Society’s structure affects individual psychology
The scientific findings point to a link between the structures of a society and the psychology of the inhabitants. This link may be one of the factors explaining why hierarchies often are stable.
“It’s remarkable that we find this link in 27 countries across the globe. The structures of a society seem to affect how individuals think and relate to each other. Still, we do not know how these mechanisms work, and I do not think that people are conscious about it,” Lotte Thomsen said.
However, the fact that inequality affects behavior has been seen among a wide range of animal groups.
“The largest and strongest animals are often more likely to demand, and aggressively defend, popular resources. The little ones, the weak ones or the few ones more often bend down,” Thomsen said.
We may see an attitude change
Jonas Kunst believes that the increasing inequality in OECD-countries may lead to changed attitudes among the privileged groups.
“According to our model, rising inequality may affect attitudes and debates on topics like immigration, poverty and wealth. We may see more racism than we do today,” he said.
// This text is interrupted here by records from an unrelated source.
(** * OCR service: request handling, staging, serialised inference

    A shallow embedding of [app/api/routes-tesseract.py],
    [app/api/routes-deepseek.py] and [app/core/engine.py].

    The handlers are embedded as programs over a small set of effects
    (calls into Pillow, pytesseract, the transformer model, tempfile, the
    asyncio lock).  The programs get two semantics: a sequential one
    ([run], a request served in isolation) and an interleaved one
    ([pool_step], many requests in flight). *)

From Stdlib Require Import ZArith Lia Strings.Ascii Strings.String Strings.Byte.
From stdpp Require Import base tactics option list sorting strings pretty gmap.

Local Open Scope Z_scope.

(** ** Bytes *)

Abbreviation bytes := (list byte).

#[global] Instance byte_eq_decision : EqDecision byte := Byte.byte_eq_dec.

Definition byte_val (b : byte) : Z := Z.of_N (Byte.to_N b).

(** Storing into an [unsigned char] keeps the low eight bits. *)
Definition byte_of (z : Z) : byte :=
  default x00 (Byte.of_N (Z.to_N (Z.land z 255))).

(** ** Base64 (Python's [base64] / [binascii], RFC 4648 section 4)

    [base64.b64encode] and [base64.b64decode] belong to the Python standard
    library, not to the repository; they are embedded here after
    [binascii.b2a_base64] and [binascii.a2b_base64] (non strict mode). *)

Module Base64.

Definition table_b2a_base64 : string :=
  "ABCDEFGHIJKLMNOPQRSTUVWXYZabcdefghijklmnopqrstuvwxyz0123456789+/".

Definition BASE64_PAD : ascii := "="%char.

Definition b2a (i : Z) : ascii :=
  default BASE64_PAD (String.get (Z.to_nat i) table_b2a_base64).

Fixpoint index_from (c : ascii) (s : string) (n : Z) : option Z :=
  match s with
  | EmptyString => None
  | String c' s' => if Ascii.eqb c c' then Some n else index_from c s' (n + 1)
  end.

(** [table_a2b_base64]: the sextet of an alphabet character, [None] for
    every other character. *)
Definition a2b (c : ascii) : option Z := index_from c table_b2a_base64 0.

(** Encoder: three bytes give four characters; one or two trailing bytes
    are padded with [=]. *)
Fixpoint b2a_base64 (data : bytes) : string :=
  match data with
  | [] => ""
  | [x] =>
      let x := byte_val x in
      String (b2a (Z.shiftr x 2))
     (String (b2a (Z.shiftl (Z.land x 3) 4))
     (String BASE64_PAD (String BASE64_PAD "")))
  | [x; y] =>
      let x := byte_val x in
      let y := byte_val y in
      String (b2a (Z.shiftr x 2))
     (String (b2a (Z.lor (Z.shiftl (Z.land x 3) 4) (Z.shiftr y 4)))
     (String (b2a (Z.shiftl (Z.land y 15) 2))
     (String BASE64_PAD "")))
  | x :: y :: z :: rest =>
      let x := byte_val x in
      let y := byte_val y in
      let z := byte_val z in
      String (b2a (Z.shiftr x 2))
     (String (b2a (Z.lor (Z.shiftl (Z.land x 3) 4) (Z.shiftr y 4)))
     (String (b2a (Z.lor (Z.shiftl (Z.land y 15) 2) (Z.shiftr z 6)))
     (String (b2a (Z.land z 63))
     (b2a_base64 rest))))
  end.

(** State of the decoding loop of [a2b_base64]. *)
Record a2b_state := A2B {
  quad_pos : Z;
  leftchar : Z;
  pads : Z;
  bin_data : bytes;
}.

Inductive a2b_error :=
  | IncorrectPadding
  | OneMoreThanMultipleOf4 (data_chars : nat).

(** The loop over the input characters.  A pad character that completes a
    quad ends the decoding ([goto done]); characters outside the alphabet
    are skipped. *)
Fixpoint a2b_loop (s : string) (st : a2b_state) : a2b_error + bytes :=
  match s with
  | EmptyString =>
      if quad_pos st =? 0 then inr (bin_data st)
      else if quad_pos st =? 1
      then inl (OneMoreThanMultipleOf4 (length (bin_data st) / 3 * 4 + 1))
      else inl IncorrectPadding
  | String this_ch rest =>
      if Ascii.eqb this_ch BASE64_PAD then
        if (2 <=? quad_pos st) && (4 <=? quad_pos st + (pads st + 1))
        then inr (bin_data st)
        else if 2 <=? quad_pos st
        then a2b_loop rest (A2B (quad_pos st) (leftchar st) (pads st + 1) (bin_data st))
        else a2b_loop rest st
      else
        match a2b this_ch with
        | None => a2b_loop rest st
        | Some v =>
            match quad_pos st with
            | 0 => a2b_loop rest (A2B 1 v 0 (bin_data st))
            | 1 =>
                a2b_loop rest
                  (A2B 2 (Z.land v 15) 0
                     (bin_data st ++ [byte_of (Z.lor (Z.shiftl (leftchar st) 2) (Z.shiftr v 4))]))
            | 2 =>
                a2b_loop rest
                  (A2B 3 (Z.land v 3) 0
                     (bin_data st ++ [byte_of (Z.lor (Z.shiftl (leftchar st) 4) (Z.shiftr v 2))]))
            | _ =>
                a2b_loop rest
                  (A2B 0 0 0
                     (bin_data st ++ [byte_of (Z.lor (Z.shiftl (leftchar st) 6) v)]))
            end
        end
  end.

Definition a2b_base64 (s : string) : a2b_error + bytes :=
  a2b_loop s (A2B 0 0 0 []).

End Base64.

(** ** Python values: exceptions, JSON, responses *)

Local Unset Elimination Schemes.
Inductive json :=
  | JNull
  | JString (s : string)
  | JList (l : list json)
  | JDict (items : list (string * json)).
Local Set Elimination Schemes.

Inductive exc_class :=
  | UnidentifiedImageError
  | BinasciiError
  | ValueError
  | FileNotFoundError
  | FileExistsError
  | RuntimeError
  | StopIteration
  | UnicodeDecodeError
  | OtherException (name : string)   (* any other subclass of [Exception] *)
  | NonException (name : string).    (* [BaseException] outside [Exception] *)

Inductive exn :=
  | PyErr (cls : exc_class) (text : string)
  | HTTPException (status_code : Z) (detail : json).

(** [isinstance(e, Exception)], what [except Exception] tests. *)
Definition is_Exception (e : exn) : bool :=
  match e with
  | PyErr (NonException _) _ => false
  | _ => true
  end.

(** [isinstance(e, UnidentifiedImageError)]. *)
Definition is_UnidentifiedImageError (e : exn) : bool :=
  match e with
  | PyErr UnidentifiedImageError _ => true
  | _ => false
  end.

(** [isinstance(e, StopIteration)], what [Future.set_exception] tests. *)
Definition is_StopIteration (e : exn) : bool :=
  match e with
  | PyErr StopIteration _ => true
  | _ => false
  end.

Inductive result (A : Type) :=
  | Ok (a : A)
  | Err (e : exn).
Arguments Ok {A} a.
Arguments Err {A} e.

Record response := JSONResponse {
  status : Z;
  content : json;
}.

(** Lookup of a key in a JSON object. *)
Fixpoint assoc (key : string) (items : list (string * json)) : option json :=
  match items with
  | [] => None
  | (k, v) :: rest => if String.eqb k key then Some v else assoc key rest
  end.

Definition field (key : string) (j : json) : option json :=
  match j with
  | JDict items => assoc key items
  | _ => None
  end.

Definition opt_str (o : option string) : json :=
  match o with
  | Some s => JString s
  | None => JNull
  end.

(** ** Request data *)

(** A multipart upload: the declared filename and what [await file.read()]
    gives. *)
Record UploadFile := {
  filename : option string;
  read : result bytes;
}.

(** A Pillow image object: the detected format and the buffer it was opened
    on (the pixel data is decoded lazily). *)
Record image := {
  format : option string;
  fp : bytes;
}.

(** ** The missing [schemas.Language] enumeration

    [app/api/schemas.py] is not part of the sources; the enumeration is a
    parameter: the (name, value) pairs of the class body, in order.  The
    functions below are Python's [Enum] semantics (lookup by value gives the
    first definition with that value; later ones are aliases). *)

Record member := Member {
  name : string;
  value : string;
}.

Abbreviation enum := (list member).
Kunst and Thomsen believe that their findings are worrisome.
“In our research we see a clear link between increased inequality and privileged groups’ support of societal hierarchies. This support is in turn linked to racism and increased willingness to take part in violent persecution of groups such as immigrants. The findings point to the possibly serious consequences of increased inequality because of the corresponding changes in the way people think and feel about social relations,” Lotte Thomsen said.